[What you will do]
Below are the records. Retype exactly the lines between the lines holding "intros Hz. pose" and "unfold handleInit, getState.", inclusive.

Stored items
....
(** ** Acknowledgements are due in time *)

Section AckDue.
Context {S : Type} `{SS : StreamScheduler S} {Q : Type} `{QI : QueueImpl loc Q}.

Abbreviation ep := (@endpoint S Q).

Implicit Types e : ep.

(** An acknowledgement was asked for while a packet is handled. *)
Definition triggered (e : ep) : bool := delayedAckTriggered (rx e) || immediateAckTriggered (rx e).

Definition flags_kept (e e' : ep) : Prop :=
  delayedAckTriggered (rx e') = delayedAckTriggered (rx e) /\ immediateAckTriggered (rx e') = immediateAckTriggered (rx e).

Lemma flags_refl e : flags_kept e e.
Proof. done. Qed.

Lemma flags_rx e e' : rx e' = rx e -> flags_kept e e'.
Proof. intros H. unfold flags_kept. by rewrite H. Qed.

Lemma flags_trans e1 e2 e3 : flags_kept e1 e2 -> flags_kept e2 e3 -> flags_kept e1 e3.
Proof. intros [? ?] [? ?]. split; congruence. Qed.

Lemma flags_triggered e e' : flags_kept e e' -> triggered e = true -> triggered e' = true.
Proof. intros [H1 H2]. unfold triggered. by rewrite H1, H2. Qed.

Lemma trigger_triggered b e : triggered (trigger b e) = true.
Proof. unfold trigger, triggered. repeat case_match; cbn; by rewrite ?orb_true_r. Qed.

Lemma handlePeer_triggered order b e ps e' : handlePeerLastTSNAndAcknowledgement order b e = Some (ps, e') -> triggered e' = true.
Proof.
  unfold handlePeerLastTSNAndAcknowledgement. destruct (popLoop _ _ _ _) as [[r e1]|]; [|done]. cbn. intros. simplify_eq. apply trigger_triggered.
Qed.
Lemma legit_forward p p' e f e' f' P : legit p p' e f P -> forward e e' -> forward f f' -> legit p p' e' f' P.
Proof. intros [|k Hk|k Hk Hs|Hs] [E1 E2 E3 _] [F1 F2 F3 _]; econstructor; eauto. Qed.

Lemma arrives_forward p p' e f e' f' raw : arrives p p' e f raw -> forward e e' -> forward f f' -> arrives p p' e' f' raw.
Proof. intros (P & q & HP & H) He Hf. exists P, q. split; [by eapply legit_forward|done]. Qed.

Lemma phase_forward p p' e f f' : phase p p' e f -> forward f f' -> phase p p' e f'.
Proof. intros H [_ F2 _ _]. unfold phase in *. repeat case_match; try done. destruct H as (? & ? & ?). auto. Qed.

Lemma stored_forward p e f f' : stored_ok p e f -> forward f f' -> stored_ok p e f'.
Proof. intros [H1 H2] [F1 _ _ _]. split; [done|]. intros k Hk. destruct (H2 k Hk). auto. Qed.

(** When [e] has moved, sending [new]. *)
Lemma moved_ok p p' e e' f ia ib out :
  half p p' e f ia -> half p' p f e ib -> forward e e' -> base p e' -> phase p p' e' f -> stored_ok p e' f ->
  Forall (legit p' p f e') (WindowedMin.queue (control e')) -> Forall (arrives p' p f e') out ->
  half p p' e' f ia /\ half p' p f e' (ib ++ out).
Proof.
  intros [A1 A2 A3 A4 A5] [B1 B2 B3 B4 B5] Hf Hb Hph Hs Hq Ho. pose proof (forward_refl f) as Hr. split; constructor; try done.
  - eapply Forall_impl; [exact A4|]. intros raw H. by eapply arrives_forward.
  - eapply Forall_impl; [exact A5|]. intros P H. by eapply legit_forward.
  - by eapply phase_forward.
  - by eapply stored_forward.
  - apply Forall_app. split; [|done]. eapply Forall_impl; [exact B4|]. intros raw H. by eapply arrives_forward.
Qed.

(** *** Receiving *)

(** Equal in what the invariant looks at. *)
Record alike (e e' : ep) : Prop := {
  al_hs : hs e' = hs e;
  al_ext : ext e' = ext e;
  al_fin : fin e' = fin e;
  al_queue : rxQueue (rx e') = rxQueue (rx e);
  al_buf : maxReceiveBufferSize (rx e') = maxReceiveBufferSize (rx e);
  al_state : state (sender e') = state (sender e);
  al_tsn : myNextTSN (sender e') = myNextTSN (sender e);
  al_pending : pendingQueue (sender e') = pendingQueue (sender e);
  al_rwnd : rwnd (cc (sender e')) = rwnd (cc (sender e));
  al_fwd : useForwardTSN (sender e') = useForwardTSN (sender e);
  al_ifwd : useIForwardTSN (sender e') = useIForwardTSN (sender e);
  al_idle : (heap (sender e'), inflightQueue (sender e'), rackList (rack (sender e')), cumulativeTSNAckPoint (sender e'), streams_ (sender e'))
            = (heap (sender e), inflightQueue (sender e), rackList (rack (sender e)), cumulativeTSNAckPoint (sender e), streams_ (sender e))
}.

Lemma alike_base p e e' : alike e e' -> base p e -> base p e'.
Proof.
  intros [H1 H2 H3 H4 H5 H6 H7 H8 H9 H10 H11 H12] []. injection H12 as I1 I2 I3 I4 I5. unfold idle in *.
  constructor; unfold idle; rewrite ?H1, ?H2, ?H3, ?H4, ?H5, ?H7, ?H8, ?I1, ?I2, ?I3, ?I4, ?I5; done.
Qed.

Lemma alike_knows p p' e e' : alike e e' -> knows p p' e -> knows p p' e'.
Proof.
  intros [H1 H2 H3 H4 H5 H6 H7 H8 H9 H10 H11 _] []. constructor; unfold peerLastTSN, getcumulativeTSN in *; rewrite ?H1, ?H2, ?H4, ?H9, ?H10, ?H11; done.
Qed.

Lemma alike_phase p p' e f e' : alike e e' -> phase p p' e f -> phase p p' e' f.
Proof.
  intros Ha. pose proof (alike_knows p p' e e' Ha) as Hk. destruct Ha as [H1 H2 H3 _ _ H6 _ _ _ _ _ _]. unfold phase, waiting, told, blank.
  rewrite H1, H2, H3, H6. repeat case_match; intuition.
Qed.

Lemma alike_stored p e f e' : alike e e' -> stored_ok p e f -> stored_ok p e' f.
Proof. intros [H1 _ _ _ _ H6 _ _ _ _ _ _]. unfold stored_ok, sent. by rewrite H1, H6. Qed.

Lemma alike_forward e e' : alike e e' -> forward e e'.
Proof. intros [H1 _ _ _ _ H6 _ _ _ _ _ _]. constructor; unfold sent; rewrite ?H1, ?H6; done. Qed.

Lemma forward_trans e1 e2 e3 : forward e1 e2 -> forward e2 e3 -> forward e1 e3.
Proof. intros [A1 A2 A3 A4] [B1 B2 B3 B4]. constructor; auto. Qed.

(** What a handler does to [e], the packets it answers with included. *)
Record turns (p p' : profile) (e f e' : ep) : Prop := {
  tn_forward : forward e e';
  tn_base : base p e';
  tn_phase : phase p p' e' f;
  tn_stored : stored_ok p e' f;
  tn_queue : Forall (legit p' p f e') (WindowedMin.queue (control e'))
}.

Lemma turns_alike p p' e f e1 e2 :
  turns p p' e f e1 -> alike e1 e2 -> control e2 = control e1 -> turns p p' e f e2.
Proof.
  intros [T1 T2 T3 T4 T5] Ha Hc. pose proof (alike_forward _ _ Ha) as Hf. constructor.
  - by eapply forward_trans.
  - by eapply alike_base.
  - by eapply alike_phase.
  - by eapply alike_stored.
  - rewrite Hc. eapply Forall_impl; [exact T5|]. intros P HP. eapply legit_forward; [exact HP|apply forward_refl|done].
Qed.

(** A packet of one chunk whose handler does this, and has the effect [R]. *)
Lemma handlePacket_single (R : ep -> Prop) o tag c e p p' f :
  checkPacket (mkPacket 5000 5000 tag [c]) = None -> (check c).2 = None -> (forall cs, k_body c <> chunkAbort cs) ->
  (exists r e1, dispatch o (mkPacket 5000 5000 tag [c]) c (handleChunksStart e) = Some (r, e1)
     /\ let ps := match r with inl ps => ps | inr _ => [] end in
        turns p p' e f (set_control (WindowedMin.pushAll (control e1) ps) e1)
        /\ (forall e', alike e1 e' -> WindowedMin.queue (control e') = WindowedMin.queue (control e1) ++ ps -> R e')) ->
  exists e', handlePacket o (mkPacket 5000 5000 tag [c]) e = Some (None, e') /\ turns p p' e f e' /\ R e'.
Proof.
  intros Hck Hc Ha (r & e1 & E & Ht & HR). unfold handlePacket. rewrite Hck. cbn [Packet.chunks handleChunks]. unfold handleChunk.
  destruct (check c) as [ab err]. cbn in Hc. subst err. rewrite E. cbn [mbind option_bind].
  assert (Hal : forall e2, alike e2 (handleChunksEnd e2) /\ control (handleChunksEnd e2) = control e2).
  { intros e2. unfold handleChunksEnd. repeat case_match; split; try done; by constructor. }
  assert (Hend : forall e2, turns p p' e f e2 -> turns p p' e f (handleChunksEnd e2)).
  { intros e2 H2. destruct (Hal e2). by eapply turns_alike. }
  assert (Hnone : turns p p' e f (set_control (WindowedMin.pushAll (control e1) []) e1) ->
    (forall e', alike e1 e' -> WindowedMin.queue (control e') = WindowedMin.queue (control e1) ++ [] -> R e') ->
    turns p p' e f (handleChunksEnd e1) /\ R (handleChunksEnd e1)).
  { intros H1 H2. split; [|destruct (Hal e1) as [H3 H4]; apply H2; [done|by rewrite H4, app_nil_r]]. apply Hend.
    eapply turns_alike; [exact H1|by constructor|]. cbn. unfold WindowedMin.pushAll. rewrite app_nil_r. by destruct (control e1). }
  destruct r as [[|pk ps]|x].
  - eexists. split; [done|]. by apply Hnone.
  - eexists. split; [done|]. split; [apply Hend; eapply turns_alike; [exact Ht|by constructor|done]|].
    match goal with |- R (handleChunksEnd ?x) => destruct (Hal x) as [[] Hq] end. apply HR; [by constructor|by rewrite Hq].
  - assert (Hn : match k_body c with chunkAbort _ => Some x | _ => None end = None) by (destruct (k_body c); try done; by edestruct Ha).
    rewrite Hn. eexists. split; [done|]. by apply Hnone.
Qed.

Section Receiving.
Context (p p' : profile) (e f : ep) (ia ib : list (list Z)).
Hypothesis Hp : profile_ok p.
Hypothesis Hp' : profile_ok p'.
Hypothesis He : half p p' e f ia.
Hypothesis Hf : half p' p f e ib.

Lemma turns_refl : turns p p' e f e.
Proof. constructor; [apply forward_refl|apply He|apply He|apply He|apply Hf]. Qed.

(** Nothing happens. *)
Lemma turns_idle : turns p p' e f (set_control (WindowedMin.pushAll (control (handleChunksStart e)) []) (handleChunksStart e)).
Proof.
  eapply turns_alike; [exact turns_refl|by constructor|]. cbn. unfold WindowedMin.pushAll. rewrite app_nil_r. by destruct (control e).
Qed.

(** The queue after an answer that is legitimate. *)
Lemma queue_answer e' new :
  forward e e' -> control e' = control e -> Forall (legit p' p f e') new ->
  Forall (legit p' p f (set_control (WindowedMin.pushAll (control e') new) e')) (WindowedMin.queue (WindowedMin.pushAll (control e') new)).
Proof.
  intros Hfw Hc Hn. apply (Forall_impl (legit p' p f e')).
  - cbn. rewrite Hc. apply Forall_app. split; [|done]. eapply Forall_impl; [apply Hf|]. intros P HP. eapply legit_forward; [exact HP|apply forward_refl|done].
  - intros P HP. eapply legit_forward; [exact HP|apply forward_refl|by constructor].
Qed.

Lemma phase_zero : sendZeroChecksum (ext e) = true -> pf_zero p' = true.
Proof.
  intros Hz. pose proof (hf_phase _ _ _ _ _ He) as Hph. unfold phase in Hph.
  assert (Hk : knows p p' e -> pf_zero p' = true) by (intros Hk; by rewrite <- (kn_zero _ _ _ Hk)).
  assert (Hb : ~ blank e) by (intros [_ Hb]; congruence). destruct (state (sender e)); try done; naive_solver.
Qed.

Lemma receive_init o tag c i :
  oracle_ok o -> k_body c = chunkInit i -> same_init (init_of_profile p') i -> tag = 0 ->
  exists e', handlePacket o (mkPacket 5000 5000 tag [c]) e = Some (None, e') /\ turns p p' e f e'
    /\ (state (sender e) <> established -> is_Some (randomCookie o) -> exists k, ack_packet p p' k ∈ WindowedMin.queue (control e')).
Proof.
  intros Ho Hc Hi ->. pose proof (init_speaks _ _ Hi) as Hsp. pose proof Hsp as [I1 I2 I3 I4 I5 I6 I7 I8]. pose proof Hp' as [Q1 Q2 Q3].
  apply handlePacket_single.
  - unfold checkPacket. cbn. by rewrite Hc.
  - unfold check. rewrite Hc. unfold chunkInit_check. rewrite I1, I2, I3, I4, I8. cbn.
    destruct (Z.eqb_spec (pf_tag p') 0); [lia|]. destruct (Z.ltb_spec (pf_buf p') 1500); [lia|done].
  - intros cs. by rewrite Hc.
  - unfold dispatch. rewrite Hc. destruct (decide (state (sender e) = established)) as [Hs|Hs].
    { unfold handleInit, getState. change (state (sender (handleChunksStart e))) with (state (sender e)). rewrite Hs. cbn. eexists _, _. split; [done|]. split; [apply turns_idle|done]. }
    pose proof (hf_phase _ _ _ _ _ He) as Hph. pose proof (hf_base _ _ _ _ _ He) as Hb. pose proof (hf_stored _ _ _ _ _ He) as Hst.
    destruct (handleInit_spec p p' (randomCookie o) (mkPacket 5000 5000 0 [c]) i (handleChunksStart e)) as (r & e' & E & Hb' & Hk' & Hco & Hr); try done.
    + destruct Hb. by constructor.
    + change (state (sender e) ∈ [closed; cookieWait; cookieEchoed]). unfold phase in Hph. destruct (state (sender e)) eqn:Es; try done; set_solver.
    + exact phase_zero.
    + exists r, e'. rewrite E. split; [done|]. split; cycle 1.
      { intros e2 _ ->  _ [k0 Hk0]. cbn in Hr. rewrite Hk0 in Hr.
        destruct (match myCookie (hs e) with Some k => Some k | None => Some k0 end) as [k|] eqn:Ek; [|by destruct (myCookie (hs e))].
        destruct Hr as [_ ->]. exists k. apply elem_of_app. right. by left. }
      unfold core in Hco. injection Hco as C1 C2 C3 C4 C5 C6 C7.
      assert (Hfw : forward e e').
      { constructor; unfold sent; rewrite ?C1; try done. intros k Hk. cbn in Hr. rewrite Hk in Hr. apply Hr. }
      constructor; [destruct Hfw; by constructor|destruct Hb'; by constructor| | |].
      * eapply (alike_phase p p' e'); [by constructor|]. unfold phase in *. rewrite C1. unfold waiting in *. rewrite C6, C2, C3, C4, C5. cbn.
        destruct (state (sender e)); try done; destruct (kn_ports _ _ _ Hk'); naive_solver.
      * eapply (alike_stored p e'); [by constructor|]. unfold stored_ok, sent in *. by rewrite C1, C2, C3.
      * apply queue_answer; [done|by rewrite C7|].
        destruct (match myCookie (hs (handleChunksStart e)) with Some k => Some k | None => randomCookie o end) as [k|]; destruct Hr as [Hr1 ->]; [|constructor].
        apply Forall_singleton. by constructor.
Qed.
....
[Answer section]
  intros Hz. pose proof (hf_phase _ _ _ _ _ He) as Hph. unfold phase in Hph.
  assert (Hk : knows p p' e -> pf_zero p' = true) by (intros Hk; by rewrite <- (kn_zero _ _ _ Hk)).
  assert (Hb : ~ blank e) by (intros [_ Hb]; congruence). destruct (state (sender e)); try done; naive_solver.
Qed.

Lemma receive_init o tag c i :
  oracle_ok o -> k_body c = chunkInit i -> same_init (init_of_profile p') i -> tag = 0 ->
  exists e', handlePacket o (mkPacket 5000 5000 tag [c]) e = Some (None, e') /\ turns p p' e f e'
    /\ (state (sender e) <> established -> is_Some (randomCookie o) -> exists k, ack_packet p p' k ∈ WindowedMin.queue (control e')).
Proof.
  intros Ho Hc Hi ->. pose proof (init_speaks _ _ Hi) as Hsp. pose proof Hsp as [I1 I2 I3 I4 I5 I6 I7 I8]. pose proof Hp' as [Q1 Q2 Q3].
  apply handlePacket_single.
  - unfold checkPacket. cbn. by rewrite Hc.
  - unfold check. rewrite Hc. unfold chunkInit_check. rewrite I1, I2, I3, I4, I8. cbn.
    destruct (Z.eqb_spec (pf_tag p') 0); [lia|]. destruct (Z.ltb_spec (pf_buf p') 1500); [lia|done].
  - intros cs. by rewrite Hc.
  - unfold dispatch. rewrite Hc. destruct (decide (state (sender e) = established)) as [Hs|Hs].
    { unfold handleInit, getState. change (state (sender (handleChunksStart e))) with (state (sender e)). rewrite Hs. cbn. eexists _, _. split; [done|]. split; [apply turns_idle|done]. }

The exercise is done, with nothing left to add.